Dans le cas des migrants marocains que j’ai rencontré, en effet, compte tenu des débouchés professionnels qui s’offrent à eux au Maroc, et au regard des perspectives de carrière qui y sont possibles, plusieurs d’entre eux envisagent leur retour dans la continuité de leur carrière, mais aussi dans la perspective d’atteindre des postes auxquels ils n’auraient pas forcément eu accès à l’étranger. Dans ce cadre, plusieurs personnes que j’ai rencontrées ont pointé du doigt la problématique de «plafond de verre» comme facteur ayant pesé sur leur décision de retourner au Maroc. Avec leur retour, ils ont pu accéder à des postes de responsabilité et de management. Je me souviens d’un cadre supérieur qui me disait : «En France on est des cadres, mais pas des cadres dirigeants». Cela pour dire que le retour des Marocains hautement qualifiés n’est donc pas toujours le fruit d’une décision volontaire, appréhendée comme une opportunité ou comme un acte «allant de soi» pour reprendre Abdelmalek Sayad. Dans certains cas, le retour au pays d’origine peut aussi être involontaire, subi et imposé par les obstacles que rencontrent ces migrants hautement qualifiés à l’étranger. Ceux-ci peuvent relever de leur statut juridique, de l’état du marché du travail et parfois des traitements discriminatoires auxquels ils ont été confrontés dans le pays d’immigration.

Par ailleurs, si toutes les personnes que j’ai interrogées indiquent qu’elles ont globalement réussi leur insertion professionnelle au Maroc, dans les nouveaux secteurs porteurs de l’économie marocaine et avec des perspectives de carrière plus avantageuses qu’en France, plusieurs d’entre elles soulignent que leur retour implique également des dimensions et des considérations plus personnelles. Par exemple, le besoin d’être auprès de la famille, le désir de ne pas vouloir laisser les parents seuls au Maroc et la volonté de vivre dans le pays où l’on a été socialisé et dont on maitrise les références culturelles et religieuses, sont parmi les facteurs personnels les plus souvent invoqués.
 
Ainsi, au cours des entretiens menés avec eux, certains ingénieurs et cadres supérieurs diplômés en France expliquent que leur retour au Maroc a été à la fois un devoir auquel ils ne pouvaient déroger et un moyen de s’acquitter d’une «dette morale» qu’ils estimaient avoir vis-à-vis de leur famille, principalement envers leurs parents. En effet, plusieurs d’entre elles et eux aspirent, à travers leur retour, à «rendre la pareille» à leur famille, dans une relation diffuse de don contre don pour reprendre la formule de Marcel Mauss (1925).
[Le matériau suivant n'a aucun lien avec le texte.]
(** * Fuel-Station-Tracker: the trip planner of [routing/views.py]

    A shallow embedding of the planning code (coordinate parsing, cumulative
    mileage, corridor indexing, waypoint markers, stop selection, plan
    assembly, the [route_distance] handler and its cache) together with the
    properties the specification states about it.

    Conventions of the embedding.
    - Python floats are exact rationals ([Q]); IEEE rounding, NaN and the
      infinities are not represented.  [float("inf")] as the initial value of
      a running minimum is [None] in an [option Q].
    - Python dictionaries are [gmap string pyval]; lists are [list].
    - Exceptions are the [Raise] outcomes of [Result]; code that talks to a
      collaborator (geocoder, router, station table, cache) runs in the
      state-and-error monad [M] over [World], which holds the cache contents
      and the log of collaborator calls.
    - Library functions of Python ([json.loads], [float] on text, [math.sin],
      ...) and the external collaborators are the fields of the classes
      [PyLib], [MathLib] and [Collaborators]; every definition below is
      parametric in them. *)

From Stdlib Require Import QArith Qround Qabs ZArith Lia Lqa List Ascii String.
From stdpp Require Import base option gmap strings list pretty.
From Equations Require Import Equations.
Import ListNotations.

Set Warnings "-register-all".
Open Scope Q_scope.

(** ** Rational arithmetic helpers *)

Definition Qltb (x y : Q) : bool := negb (Qle_bool y x).
Definition Qleb (x y : Q) : bool := Qle_bool x y.

(** [min(a, b)] and [max(a, b)] of Python: the first argument wins a tie. *)
Definition py_min2 (a b : Q) : Q := if Qltb b a then b else a.
Definition py_max2 (a b : Q) : Q := if Qltb a b then b else a.

(** Nearest integer, ties to the even one. *)
Definition round_half_even (x : Q) : Z :=
  let f := Qfloor x in
  let r := x - inject_Z f in
  if Qltb r (1 # 2) then f
  else if Qltb (1 # 2) r then (f + 1)%Z
  else if Z.even f then f else (f + 1)%Z.

(** [round(x, ndigits)]. *)
Definition py_round (x : Q) (ndigits : nat) : Q :=
  let scale := inject_Z (10 ^ Z.of_nat ndigits) in
  inject_Z (round_half_even (x * scale)) / scale.

(** ** Text helpers: [str.strip], [str.lower], [str.split(",")], [in] *)

Definition py_isspace (c : ascii) : bool :=
  let n := nat_of_ascii c in
  ((9 <=? n)%nat && (n <=? 13)%nat) || ((28 <=? n)%nat && (n <=? 32)%nat).

Definition is_empty_string (s : string) : bool :=
  match s with EmptyString => true | String _ _ => false end.

Fixpoint lstrip (s : string) : string :=
  match s with
  | EmptyString => EmptyString
  | String c s' => if py_isspace c then lstrip s' else s
  end.

Fixpoint rstrip (s : string) : string :=
  match s with
  | EmptyString => EmptyString
  | String c s' =>
      let r := rstrip s' in
      if py_isspace c && is_empty_string r then EmptyString else String c r
  end.

Definition strip (s : string) : string := lstrip (rstrip s).

Definition lower_ascii (c : ascii) : ascii :=
  let n := nat_of_ascii c in
  if ((65 <=? n)%nat && (n <=? 90)%nat) then ascii_of_nat (n + 32) else c.

Fixpoint lower (s : string) : string :=
  match s with
  | EmptyString => EmptyString
  | String c s' => String (lower_ascii c) (lower s')
  end.

Fixpoint contains_char (sep : ascii) (s : string) : bool :=
  match s with
  | EmptyString => false
  | String c s' => if Ascii.eqb c sep then true else contains_char sep s'
  end.

Fixpoint split_on (sep : ascii) (s : string) : list string :=
  match s with
  | EmptyString => [EmptyString]
  | String c s' =>
      if Ascii.eqb c sep then EmptyString :: split_on sep s'
      else match split_on sep s' with
           | [] => [String c EmptyString]
           | p :: ps => String c p :: ps
           end
  end.

Definition comma : ascii := ","%char.

(** ** Python values *)

Inductive pyval : Type :=
| PNone
| PBool (b : bool)
| PInt (z : Z)
| PNum (q : Q)
| PStr (s : string)
| PList (l : list pyval)
| PDict (d : gmap string pyval).

Definition mkdict (kvs : list (string * pyval)) : gmap string pyval :=
  list_to_map kvs.

(** Truth value of an object, as [if x:] and [x or y] test it. *)
Definition truthy (v : pyval) : bool :=
  match v with
  | PNone => false
  | PBool b => b
  | PInt z => negb (z =? 0)%Z
  | PNum q => negb (Qeq_bool q 0)
  | PStr s => negb (is_empty_string s)
  | PList l => match l with [] => false | _ :: _ => true end
  | PDict d => negb (Nat.eqb (size d) 0)
  end.

Definition py_or (a b : pyval) : pyval := if truthy a then a else b.

(** [d.get(key)]: the value, or [None]. *)
Definition dict_get (d : gmap string pyval) (key : string) : pyval :=
  default PNone (d !! key).
(** * go-kv: skip list, memtable and B+tree node codec

    A shallow embedding of the write path of the go-kv storage engine:

    - [internal/skiplist/skiplist.go]: the lock-guarded skip list;
    - [internal/memtable/skiplist.go] and the memtable built on it;
    - [internal/btree/btree.go] and the earlier copy of the same codec.

    Go pointers are addresses into an arena of nodes, [nil] is [None];
    every fixed-width integer is a [Z] whose wrap-around is written out;
    a panic, and a loop that never leaves, are outcomes of their own. *)

From Stdlib Require Import ZArith String List Lia Ascii DecimalString Bool.
From Stdlib.Strings Require Import Byte.
From stdpp Require Import base list.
La formation du couple et les préoccupations liées à l’éducation des enfants, notamment en ce qui concerne la transmission de certaines valeurs, sont aussi parmi les facteurs personnels qui expliquent le retour de certains diplômés interrogés au Maroc. Les considérations «matérielles» sont également à prendre en compte. En effet, plusieurs d’entre eux qualifient la vie en France comme étant stressante, dure et individualiste. Ils considèrent alors leur retour au Maroc comme une opportunité de pouvoir vivre dans un pays connu pour son climat ensoleillé et pour sa qualité de vie. Grace aux emplois occupés, ils ont un pouvoir d’achat important, leur permettant d’accéder à un bien-être économique et à une position sociale plus valorisante qu’en France.